[Dataset records]
☆ ☆ ☆ ☆ ☆
(* ===== verification/EndToEnd.v ===== *)
(** The pipeline, the storage backend and its queries together: what the stages make of
    the input is what a later query answers with.

    The storage stage (src/daemon/pipeline/storage.rs) calls the backend once for every
    command that it receives; a schedule of the pipeline (Pipeline) gives the calls, a
    schedule of the backend (Storage) carries them out against its writer thread, and the
    queries (Backends) read the database that this leaves. *)
From S2P Require Import Prelude Decimal Events StateEngine StateDeriver LockDeriver Adapter Interner.
From S2P Require Import Records Aggregation SnapshotBus CompactEvents Compressor Trajectory.
From S2P Require Import Engine PipelineTypes Envelope HintsStage CompressionStage AppTree.
From S2P Require Import SnapshotStage Pipeline Metrics Codec Writers Queries Storage Backends.

(** The operation of the backend that the storage stage calls for a command. *)
Definition backend_call (c : StorageCommand) : list StorageCommand :=
  match c with
  | StRawEvent event => add_events [event]
  | StRecord record => add_records [record]
  | StEnvelope env => add_envelopes [env]
  | StCompactEvents events => add_compact_events events
  | StTransition transition => add_transitions [transition]
  | StShutdown => []
  end.

Lemma calls_no_shutdown l : StShutdown ∉ concat (map backend_call l).
Proof.
  induction l as [|c l IH]; [apply not_elem_of_nil|]. cbn [map concat]. rewrite not_elem_of_app.
  split; [|done]. destruct c as [| | |[|e es]| |]; cbn; rewrite ?list_elem_of_singleton; try done;
    apply not_elem_of_nil.
Qed.

Lemma calls_records l : command_records (concat (map backend_call l)) = command_records l.
Proof.
  induction l as [|c l IH]; [done|]. cbn [map concat]. unfold command_records in *.
  rewrite omap_app, IH. by destruct c as [| | |[|e es]| |].
Qed.

Lemma calls_envelopes l : command_envelopes (concat (map backend_call l)) = command_envelopes l.
Proof.
  induction l as [|c l IH]; [done|]. cbn [map concat]. unfold command_envelopes in *.
  rewrite omap_app, IH. by destruct c as [| | |[|e es]| |].
Qed.

(** Records come from the hints stage, envelopes from it and from the envelope stage. *)
Lemma records_from_hints l : command_records l = command_records (hint_commands l).
Proof.
  unfold command_records, hint_commands. induction l as [|c l IH]; [done|]. rewrite filter_cons.
  destruct c as [|r|e| | |]; cbn [from_hints]; try (rewrite decide_False by done; exact IH).
  - rewrite decide_True by done. cbn. by rewrite IH.
  - destruct (is_signal e); cbn [negb]; [rewrite decide_False by done|rewrite decide_True by done]; exact IH.
Qed.

Lemma envelopes_from_stages l :
  command_envelopes l ≡ₚ command_envelopes (signal_commands l) ++ command_envelopes (hint_commands l).
Proof.
  unfold command_envelopes, signal_commands, hint_commands. induction l as [|c l IH]; [done|].
  rewrite !filter_cons. destruct c as [|r|e| | |]; cbn [from_envelope from_hints];
    rewrite ?(decide_False (P := false = true)) by done; try exact IH.
  destruct (is_signal e); cbn.
  - by rewrite IH.
  - rewrite IH. apply Permutation_middle.
Qed.

Lemma filter_perm {A} (p : A -> bool) l k :
  l ≡ₚ k -> filter (fun x => p x = true) l ≡ₚ filter (fun x => p x = true) k.
Proof. by intros ->. Qed.

Section end_to_end.
Context `{HC : Chrono} `{HO : HashOrder} `{HU : UnicodeText} `{HM : MemSizes}.
Context {E : Type} `{HE : StateEngine E} {I : Type} `{HI : TitleInterner I}.
Context (hints_now snapshot_now : nat -> instant) (mono_now : nat -> Z)
  (metrics : nat -> StorageInfo) (cfg : stage_config).
Context (persist_raw_events : bool) (own_run_id : option string).
Context `{EpochTime} `{Json} `{Rfc3339} `{!Sql string} `{!SqlLaws string Z}.
Context {C : Type} `{Sqlite.DatabaseLaws C (table_row string Z)}.

(** C2: the history of a session survives it.  Whatever the interleaving of the stages, and of
    the storage stage with the writer thread of a SQLite backend: once both have come to
    their end, without a panic of the writer or an error in the health list, a query for
    records answers with those that were stored before and those that the hints stage
    made, final one included, and a query for envelopes with those stored before, the
    signals and the hints, each selected, in order, and as the codec gives it back. *)
Theorem history_survives_shutdown feed env i bus poll cap records transitions q
    (c0 : C) (before : list StorageCommand) (s : system (Sqlite.writer C)) ok :
  reachable hints_now snapshot_now mono_now metrics cfg persist_raw_events own_run_id
    (spawn_pipeline snapshot_now mono_now metrics cfg feed env i bus poll cap records transitions) q ->
  storage_done q = true ->
  Sqlite.committed c0 = rows_of before -> Sqlite.tx_rows c0 = [] ->
  writer_status (Sqlite.writer_start c0) = Running ->
  reach (system_new (Sqlite.writer_start c0) (map backend_call (n_stored q))) s ->
  caller_phase s = Joined -> writer_status (the_writer s) <> Panicked -> health_pushed s = [] ->
  times_kept (T := string) (B := Z) ok ->
  let sent := env_outputs env feed in
  let made := to_storage (hints_stage hints_now own_run_id all_open
    (next_record_id_of (bus_run_id bus) (hydrate_recent_records records)) i 0 (to_hints sent)) in
  let database := Sqlite.committed (Sqlite.w_conn (the_writer s)) in
  (forall since run, ok since -> Forall (record_kept ok) (command_records (before ++ made)) ->
   exists out, SqliteStorage.fetch_records_since database since run = Some out /\
     out ≡ₚ map stored_record
       (filter (fun r => wanted_record since run r = true) (command_records (before ++ made))) /\
     StronglySorted (fun a b => start_time a <= start_time b) out) /\
  (forall since until, ok since -> ok until ->
   Forall (envelope_kept ok) (command_envelopes (before ++ to_storage sent ++ made)) ->
   exists out, SqliteStorage.fetch_envelopes_between database since until = Some out /\
     out ≡ₚ map stored_envelope (filter (fun e => wanted_envelope since until e = true)
       (command_envelopes (before ++ to_storage sent ++ made))) /\
     StronglySorted (fun a b => env_timestamp a <= env_timestamp b) out).
Proof.
  intros Hreach Hdone Hc0 Htx Hw Hrun Hj Hp Hh Hok sent made database.
  destruct (done_stored hints_now own_run_id (to_storage sent) made q) as [HS HH]; [|done|].
  { eapply inv_run, Hreach. apply inv_spawn. }
  destruct (sqlite_joined c0 _ s Htx (calls_no_shutdown (n_stored q)) Hw Hrun Hj Hp Hh) as (cs&Hcs&Hdb).
  assert (database = rows_of (before ++ cs)) as ->.
  { unfold database. rewrite Hdb, Hc0. unfold rows_of. by rewrite bind_app. }
  assert (command_records (before ++ cs) = command_records (before ++ made)) as Hrec.
  { unfold command_records. rewrite !omap_app. f_equal. rewrite Hcs. fold (command_records made).
    change (command_records (concat (map backend_call (n_stored q))) = command_records made).
    by rewrite calls_records, records_from_hints, HH. }
  assert (command_envelopes (before ++ cs) ≡ₚ command_envelopes (before ++ to_storage sent ++ made)) as Henv.
  { unfold command_envelopes. rewrite !omap_app. apply Permutation_app_head. rewrite Hcs.
    change (command_envelopes (concat (map backend_call (n_stored q)))
      ≡ₚ command_envelopes (to_storage sent) ++ command_envelopes made).
    by rewrite calls_envelopes, envelopes_from_stages, HS, HH. }
  pose proof (sqlite_laws_hold ok Hok) as [_ Hr He _]. split.
  - intros since run Hs Hk. rewrite <- Hrec in Hk |- *. by apply Hr.
  - intros since until Hs Hu Hk. rewrite <- Henv in Hk.
    destruct (He (before ++ cs) since until Hs Hu Hk) as (out&Hout&Hperm&Hsort). exists out.
    split_and!; [done| |done]. rewrite Hperm. apply Permutation_map. by apply filter_perm.
Qed.
End end_to_end.

(** ** A session *)
(** Times with twenty digits, and JSON texts that read back for what the session stores. *)
Fixpoint digits (w : nat) (t : Z) : string :=
  match w with
  | O => ""
  | S w => digits w (t / 10) +:+ String (Ascii.ascii_of_N (Z.to_N (48 + t mod 10))) ""
  end.
Definition digits_rfc3339 : Rfc3339 := {|
  to_rfc3339 := digits 20;
  parse_from_rfc3339 s := Z.of_N <$> parse_nonempty s |}.
Definition plain_key : KeyboardEventData := {| key_code := None; key_char := None; modifiers := [] |}.
Definition session_json : Json := {|
  json_of_raw_event e := raw_event_type e;
  json_of_keyboard k := "keyboard"; keyboard_of_json s := Some plain_key;
  json_of_mouse m := "mouse"; mouse_of_json s := None;
  json_of_focus := app_name; focus_of_json s := Some (focus_ref s);
  json_of_text s := "'" +:+ s +:+ "'";
  json_of_title := snd; title_of_json s := Some (1, s);
  json_of_states p := p.2; states_of_json s := Some ("Inactive", s);
  json_of_scroll s := "scroll"; json_of_trajectory t := "trajectory";
  json_of_activity k := "activity"; json_of_focus_event f := "focus";
  json_of_pointer p := "pointer" |}.

#[local] Existing Instances session_json digits_rfc3339 sqlite_sql sqlite_sql_laws chrono_ref
  Storage.epoch_ref Storage.memory_ref Storage.memory_ref_laws.

(** The times of the session. *)
Definition session_time (t : instant) : Prop := t = 0 \/ t = 1 \/ t = 9000000.

Lemma session_times_kept : times_kept (T := string) (B := Z) session_time.
Proof.
  split.
  - by intros t [->|[->| ->]].
  - by intros a b [->|[->| ->]] [->|[->| ->]].
Qed.

Definition session_schedule : list Storage.actor :=
  replicate 40 Caller ++ replicate 60 (WriterThread 5) ++ [Caller].
Definition session_start := Sqlite.writer_start (C := memory (table_row string Z)) memory_new.
Definition session_calls (q : Pipeline.net (E := DefaultStateEngine.state)
    (I := StringInterner.StringInterner * StringInterner.arc_heap)) : list (list StorageCommand) :=
  map backend_call (n_stored q).
Definition session_end q := run_schedule (system_new session_start (session_calls q)) session_schedule.

Lemma session_ends : exists q, demo_run compression_last = Some q /\ storage_done q = true /\
  caller_phase (session_end q) = Joined /\ writer_status (the_writer (session_end q)) = Ended /\
  health_pushed (session_end q) = [].
Proof.
  assert (option_map (fun q => let s := session_end q in
    (storage_done q, (caller_phase s, (writer_status (the_writer s), health_pushed s))))
    (demo_run compression_last) = Some (true, (Joined, (Ended, [])))) as H by by vm_compute.
  destruct (demo_run compression_last) as [q|]; [|discriminate H]. exists q. split; [done|].
  apply Some_inj in H. by rewrite !pair_equal_spec in H.
Qed.

Lemma session_reached q : reach (system_new session_start (session_calls q)) (session_end q).
Proof. apply run_schedule_reach. Qed.
#[local] Opaque session_end.

Definition session_sent := @env_outputs chrono_ref _ (@DefaultStateEngine.engine_class chrono_ref)
  Envelope.demo_stage demo_feed.
Definition session_made := to_storage (hints_stage Z.of_nat None all_open 0 demo_interner 0 (to_hints session_sent)).

Lemma session_made_kept :
  Forall (record_kept session_time) (command_records session_made) /\
  Forall (envelope_kept session_time) (command_envelopes (to_storage session_sent ++ session_made)) /\
  map record_id (filter (fun r => wanted_record 0 None r = true) (command_records session_made)) = [0] /\
  length (filter (fun e => wanted_envelope 0 9000000 e = true)
    (command_envelopes (to_storage session_sent ++ session_made))) = 2%nat.
Proof.
  assert (command_records session_made = [{| record_id := 0; run_id := None; start_time := 0;
    end_time := Some 1; state := Active; focus_info := None; event_count := 0;
    triggering_events := [] |}]) as -> by by vm_compute.
  split; [|split; [|split; by vm_compute]].
  - apply Forall_singleton. split_and!; [done|by left| |done]. intros t [= <-]. by right; left.
  - match goal with |- Forall _ ?l => let x := eval vm_compute in l in change l with x end.
    repeat constructor; try done; by right; right.
Qed.

Lemma history_survives_shutdown_witness :
  exists q records envelopes, let database := Sqlite.committed (Sqlite.w_conn (the_writer (session_end q))) in
    demo_run compression_last = Some q /\
    SqliteStorage.fetch_records_since database 0 None = Some records /\ map record_id records = [0] /\
    SqliteStorage.fetch_envelopes_between database 0 9000000 = Some envelopes /\ length envelopes = 2%nat.
Proof.
  destruct session_ends as (q&Hq&Hdone&Hj&Hw&Hh).
  pose proof (demo_run_reachable compression_last q Hq) as Hreach.
  destruct session_made_kept as (Hkr&Hke&Hr&He).
  destruct (@history_survives_shutdown chrono_ref hash_order_id unicode_ascii sizes_ref _
    (@DefaultStateEngine.engine_class chrono_ref) _ _ Z.of_nat demo_clock Z.of_nat demo_metrics
    demo_cfg false None Storage.epoch_ref session_json digits_rfc3339 sqlite_sql sqlite_sql_laws _ _
    Storage.memory_ref_laws demo_feed Envelope.demo_stage demo_interner (bus_new 0) 0 4096 None None q
    memory_new [] (session_end q) session_time Hreach Hdone eq_refl eq_refl eq_refl
    (session_reached q) Hj) as [Hrs Hes].
  - intros Hp. discriminate (eq_trans (eq_sym Hw) Hp).
  - exact Hh.
  - exact session_times_kept.
  - destruct (Hrs 0 None) as (records&Hrec&Hp&_); [by left|exact Hkr|].
    destruct (Hes 0 9000000) as (envelopes&Henv&Hp'&_); [by left|by right; right|exact Hke|].
    exists q, records, envelopes. split_and!; [exact Hq|exact Hrec| |exact Henv|].
    + apply Permutation_singleton_r. apply (Permutation_map record_id) in Hp.
      rewrite map_map in Hp. etrans; [exact Hp|]. apply reflexive_eq. exact Hr.
    + apply Permutation_length in Hp'. etrans; [exact Hp'|]. rewrite length_map. exact He.
Defined.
☆ ☆ ☆ ☆ ☆
From the data above, output exactly the lines between the one containing "signals and the" and the one containing "assert (database = rows_of", counting both of them.

▶ The answer
    signals and the hints, each selected, in order, and as the codec gives it back. *)
Theorem history_survives_shutdown feed env i bus poll cap records transitions q
    (c0 : C) (before : list StorageCommand) (s : system (Sqlite.writer C)) ok :
  reachable hints_now snapshot_now mono_now metrics cfg persist_raw_events own_run_id
    (spawn_pipeline snapshot_now mono_now metrics cfg feed env i bus poll cap records transitions) q ->
  storage_done q = true ->
  Sqlite.committed c0 = rows_of before -> Sqlite.tx_rows c0 = [] ->
  writer_status (Sqlite.writer_start c0) = Running ->
  reach (system_new (Sqlite.writer_start c0) (map backend_call (n_stored q))) s ->
  caller_phase s = Joined -> writer_status (the_writer s) <> Panicked -> health_pushed s = [] ->
  times_kept (T := string) (B := Z) ok ->
  let sent := env_outputs env feed in
  let made := to_storage (hints_stage hints_now own_run_id all_open
    (next_record_id_of (bus_run_id bus) (hydrate_recent_records records)) i 0 (to_hints sent)) in
  let database := Sqlite.committed (Sqlite.w_conn (the_writer s)) in
  (forall since run, ok since -> Forall (record_kept ok) (command_records (before ++ made)) ->
   exists out, SqliteStorage.fetch_records_since database since run = Some out /\
     out ≡ₚ map stored_record
       (filter (fun r => wanted_record since run r = true) (command_records (before ++ made))) /\
     StronglySorted (fun a b => start_time a <= start_time b) out) /\
  (forall since until, ok since -> ok until ->
   Forall (envelope_kept ok) (command_envelopes (before ++ to_storage sent ++ made)) ->
   exists out, SqliteStorage.fetch_envelopes_between database since until = Some out /\
     out ≡ₚ map stored_envelope (filter (fun e => wanted_envelope since until e = true)
       (command_envelopes (before ++ to_storage sent ++ made))) /\
     StronglySorted (fun a b => env_timestamp a <= env_timestamp b) out).
Proof.
  intros Hreach Hdone Hc0 Htx Hw Hrun Hj Hp Hh Hok sent made database.
  destruct (done_stored hints_now own_run_id (to_storage sent) made q) as [HS HH]; [|done|].
  { eapply inv_run, Hreach. apply inv_spawn. }
  destruct (sqlite_joined c0 _ s Htx (calls_no_shutdown (n_stored q)) Hw Hrun Hj Hp Hh) as (cs&Hcs&Hdb).
  assert (database = rows_of (before ++ cs)) as ->.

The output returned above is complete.